A lot of people on the street have made some questionable choices. Sometimes I hear people saying that the homeless have been oppressed, come from bad families, and that they are discriminated against. The economy has been blamed, genetics have been blamed, and large corporations have been blamed. Even the organizations that help people have been blamed for enabling. These are all influences. While it is true that there is a relationship between poverty, child abuse and homelessness, it is also true that street people at some point choose to continue what they are doing. While a bad economy and large multinational corporations wreak havok on communities, we still make decisions to sit back or take action. I want to be very clear here, so you don't think I am saying homeless people "got themselves into their mess, and they can get themselves out," which would be wrong. Basically, we cannot on one hand say that we want to "empower" street people, while saying that "it's not their fault." If it is not their fault, it is also out of their control, which is a state of powerlessness. This is the opposite of the truth. The truth is, many street people are enticed to suffering by bad influences, and get caught up in suffering on such a level that they forget that they chose to be there. Others have been simply pummeled by circumstances that no human could possibly get out of without help. Mental illness comes to mind as an example where the external influence is extremely large, and choice is obviously limited. Compulsive spending is perhaps on the other end of the spectrum, where conscious choice seems to be the larger cause. Again, a sudden disaster like an earthquake or death in the family presents a situation where options are limited, while an addiction issue seems to be more about personal options. Each homeless person finds themself somewhere between these two extremes, and the internal and external forces feed each other in a negative spiral. A person loses a loved one, starts drinking, and gives up. After some time, medical issues prevent basic employment, and the person is "stuck." Choice and not-choice.

I would like to present an easy solution to homelessness, or a magic "cure," but in reality, each situation is a delicate balance of recognizing what the client can do for themself, and where support is clearly needed. Making large sweeping generalizations about the street population, and subsequent policies that apply to everyone is ineffective and plain silly. We need to constantly assess and reassess clients. For that matter, we have to assess ourselves, and realize our own intentions in a given situation. A good social worker is fluid and as flexible as a reed in the wind, bending where needed to match the client in recovery. Ask lots of questions, be curious, and for goodness sake, be compassionate. Even if the person that has made a massive amount of mistakes still deserves mercy, because we all mess things up from time to time.

4 comments:

jen said...

I'm an auxiliary EAW in Victoria (who's been laid off for about 5 weeks now). I just found your blog while researching homelessness. I've been overwhelmed thinking about it lately. I come from a working family, but realize now how privileged I was (and am). I read all of your postings and appreciate that you've kept on writing despite a lack of comments. Thanks.

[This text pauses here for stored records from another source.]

Lemma refresh_azure_hit env t log tok :
  fresh_entry env t log "azure" tok ->
  DefaultAuthProvider.refresh_azure_openai_token env (t, log)
  = (Done tt, (t, (log ++ [EvTime])%list)).
Proof.
  intros (Hg & Hn & d & e & Hj & He & Hl).
  unfold DefaultAuthProvider.refresh_azure_openai_token, DefaultAuthProvider._get_token,
    DefaultAuthProvider._is_fresh.
  cbn [mbind mget mret fst snd]; rewrite Hg; unfold mbind at 1.
  rewrite (token_is_fresh_run env tok d e false t log Hn Hj He Hl).
  reflexivity.
Qed.

(** Past the freshness check of a stale entry, a refresher goes on from
    the log [log']. *)
Lemma is_fresh_stale env t log name log' :
  stale_entry env t log name log' ->
  DefaultAuthProvider._is_fresh env (dict_get_or_none t name) (t, log)
  = (Done false, (t, log')).
Proof.
  intros [[Hg ->]|(tok & d & e & Hg & Hn & Hj & He & Hl & ->)]; rewrite Hg.
  - reflexivity.
  - unfold DefaultAuthProvider._is_fresh.
    rewrite (token_is_fresh_run env tok d e true t log Hn Hj He Hl); reflexivity.
Qed.

Lemma refresh_interactive_stale env name cid sc t log log' :
  stale_entry env t log name log' ->
  DefaultAuthProvider.refresh_interactive env name cid sc (t, log)
  = (result <-- call (EvAcquire cid sc)
                  (fun log => acquire_token_interactive env log cid sc) ;;
     if str_key_in result "access_token" then
       tok <-- of_result (dict_getitem_str result "access_token") ;;
       DefaultAuthProvider._set_token name tok
     else mraise (ExcException "Failed to acquire token")) (t, log').
Proof.
  intros Hs.
  unfold DefaultAuthProvider.refresh_interactive, DefaultAuthProvider._get_token.
  cbn [mbind mget mret fst snd]; unfold mbind at 1; rewrite (is_fresh_stale env t log name log' Hs).
  reflexivity.
Qed.

Lemma refresh_azure_stale env t log log' :
  stale_entry env t log "azure" log' ->
  DefaultAuthProvider.refresh_azure_openai_token env (t, log)
  = (tok <-- call (EvCliToken DefaultAuthProvider.azure_scope)
               (fun log => cli_get_token env log DefaultAuthProvider.azure_scope) ;;
     DefaultAuthProvider._set_token "azure" tok) (t, log').
Proof.
  intros Hs.
  unfold DefaultAuthProvider.refresh_azure_openai_token, DefaultAuthProvider._get_token.
  cbn [mbind mget mret fst snd]; unfold mbind at 1; rewrite (is_fresh_stale env t log "azure" log' Hs).
  reflexivity.
Qed.

Lemma login_ok env name cid sc t log' r tok :
  acquire_token_interactive env log' cid sc = Done r ->
  str_key_get r "access_token" = Some tok ->
  (result <-- call (EvAcquire cid sc)
                (fun log => acquire_token_interactive env log cid sc) ;;
   if str_key_in result "access_token" then
     tok <-- of_result (dict_getitem_str result "access_token") ;;
     DefaultAuthProvider._set_token name tok
   else mraise (ExcException "Failed to acquire token")) (t, log')
  = (Done tt, (dict_set_str t name tok, (log' ++ [EvAcquire cid sc])%list)).
Proof.
  intros Ha Hk.
  cbn [mbind call fst snd]; rewrite Ha.
  unfold str_key_in, dict_getitem_str; rewrite Hk; reflexivity.
Qed.

Lemma is_fresh_broken env t log tok ex :
  tok <> PNone ->
  (jwt_decode env tok = Raised ex \/
   exists d c m, jwt_decode env tok = Done d /\ dict_getitem_str d "exp" = Err c m
                 /\ ex = ExcPy c m) ->
  DefaultAuthProvider._is_fresh env tok (t, log) = (Raised ex, (t, log)).
Proof.
  intros Hn [Hj|(d & c & m & Hj & He & ->)]; unfold DefaultAuthProvider._is_fresh.
  - apply token_is_fresh_decode_err; assumption.
  - apply (token_is_fresh_exp_err env tok d); assumption.
Qed.

(** The getter of a cache entry refreshed through an MSAL login, once its
    entry is found stale. *)
Lemma get_interactive_stale env name cid sc t log log' :
  stale_entry env t log name log' ->
  (_ <-- DefaultAuthProvider.refresh_interactive env name cid sc ;;
   DefaultAuthProvider._get_token name) (t, log)
  = let log'' := (log' ++ [EvAcquire cid sc])%list in
    match acquire_token_interactive env log' cid sc with
    | Done r =>
        match str_key_get r "access_token" with
        | Some tok => (Done tok, (dict_set_str t name tok, log''))
        | None => (Raised (ExcException "Failed to acquire token"), (t, log''))
        end
    | Raised ex => (Raised ex, (t, log''))
    end.
Proof.
  intros Hs; unfold mbind at 1.
  rewrite (refresh_interactive_stale env name cid sc t log log' Hs).
  cbn [mbind call fst snd].
  destruct (acquire_token_interactive env log' cid sc) as [r|ex]; [|reflexivity].
  unfold str_key_in, dict_getitem_str.
  destruct (str_key_get r "access_token") as [tok|]; [|reflexivity].
  unfold DefaultAuthProvider._get_token; cbn.
  rewrite dict_get_set_same; reflexivity.
Qed.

I identify with the difficulty of saying "no". I often rationalize that it's not within my authority under "regulations", but I know it's little solace to folks on the other side of the counter who go without. Sometimes I feel like a sucker when I give a crisis grant to someone who knows the system and answers the questions before I ask them, but then I realize that although I hate the feeling of working the system, the system doesn't really provide adequately to satiate a person's needs (basic physical needs -- barely, but basic psychological and emotional needs through safe, adequate housing, etc.-- not so much).

I feel like I could write a book in response to your posts... Thanks for the insights and please keep writing.

Mike said...

Have you ever heard of Thomas Szasz?

I recommend you Google that name: then surf over to "Mental Health and Civil Liberties," which should be on the first page or so.

His ideas influenced Canada as well as the U.S.